(Collected data)
******
(* ===== verification/Cli.v ===== *)
(** * The command line

    The argument reader that the operational scripts share, word for word, in
    [scripts/retention-sweep.ts], [scripts/anonymize-player.ts],
    [scripts/operator-provision.ts] and [scripts/operator-launch-token.ts]. *)

From S2P Require Import Prelude Js.

Module Cli.
Inductive value := Text (s : string) | Flag.

(** [parseArgs]: "--key value", or a flag when no value follows. *)
Fixpoint parseArgs (argv : list string) : list (string * value) :=
  match argv with
  | [] => []
  | a :: rest =>
      if startsWith "--" a then
        match rest with
        | [] => [(slice_from 2 a, Flag)]
        | next :: rest' =>
            if startsWith "--" next then (slice_from 2 a, Flag) :: parseArgs rest
            else (slice_from 2 a, Text next) :: parseArgs rest'
        end
      else parseArgs rest
  end.

(** [args[key]]: the last one given. *)
Fixpoint arg (key : string) (args : list (string * value)) : option value :=
  match args with
  | [] => None
  | (k, v) :: args => match arg key args with Some v => Some v | None => if eqb_str k key then Some v else None end
  end.
Definition str (v : option value) : option string := match v with Some (Text s) => Some s | _ => None end.
Definition is_true (v : option value) : bool := match v with Some Flag => true | _ => false end.
(** [v.split(",").map((s) => s.trim()).filter(Boolean)] *)
Definition list_ (v : option value) : option (list string) :=
  match v with Some (Text s) => Some (List.filter nonempty (List.map trim (split_on ","%char s))) | _ => None end.
End Cli.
******
- Exercise details: Give the data back exactly as it stands.

- Answer below:
(* ===== verification/Cli.v ===== *)
(** * The command line

    The argument reader that the operational scripts share, word for word, in
    [scripts/retention-sweep.ts], [scripts/anonymize-player.ts],
    [scripts/operator-provision.ts] and [scripts/operator-launch-token.ts]. *)

From S2P Require Import Prelude Js.

Module Cli.
Inductive value := Text (s : string) | Flag.

(** [parseArgs]: "--key value", or a flag when no value follows. *)
Fixpoint parseArgs (argv : list string) : list (string * value) :=
  match argv with
  | [] => []
  | a :: rest =>
      if startsWith "--" a then
        match rest with
        | [] => [(slice_from 2 a, Flag)]
        | next :: rest' =>
            if startsWith "--" next then (slice_from 2 a, Flag) :: parseArgs rest
            else (slice_from 2 a, Text next) :: parseArgs rest'
        end
      else parseArgs rest
  end.

(** [args[key]]: the last one given. *)
Fixpoint arg (key : string) (args : list (string * value)) : option value :=
  match args with
  | [] => None
  | (k, v) :: args => match arg key args with Some v => Some v | None => if eqb_str k key then Some v else None end
  end.
Definition str (v : option value) : option string := match v with Some (Text s) => Some s | _ => None end.
Definition is_true (v : option value) : bool := match v with Some Flag => true | _ => false end.
(** [v.split(",").map((s) => s.trim()).filter(Boolean)] *)
Definition list_ (v : option value) : option (list string) :=
  match v with Some (Text s) => Some (List.filter nonempty (List.map trim (split_on ","%char s))) | _ => None end.
End Cli.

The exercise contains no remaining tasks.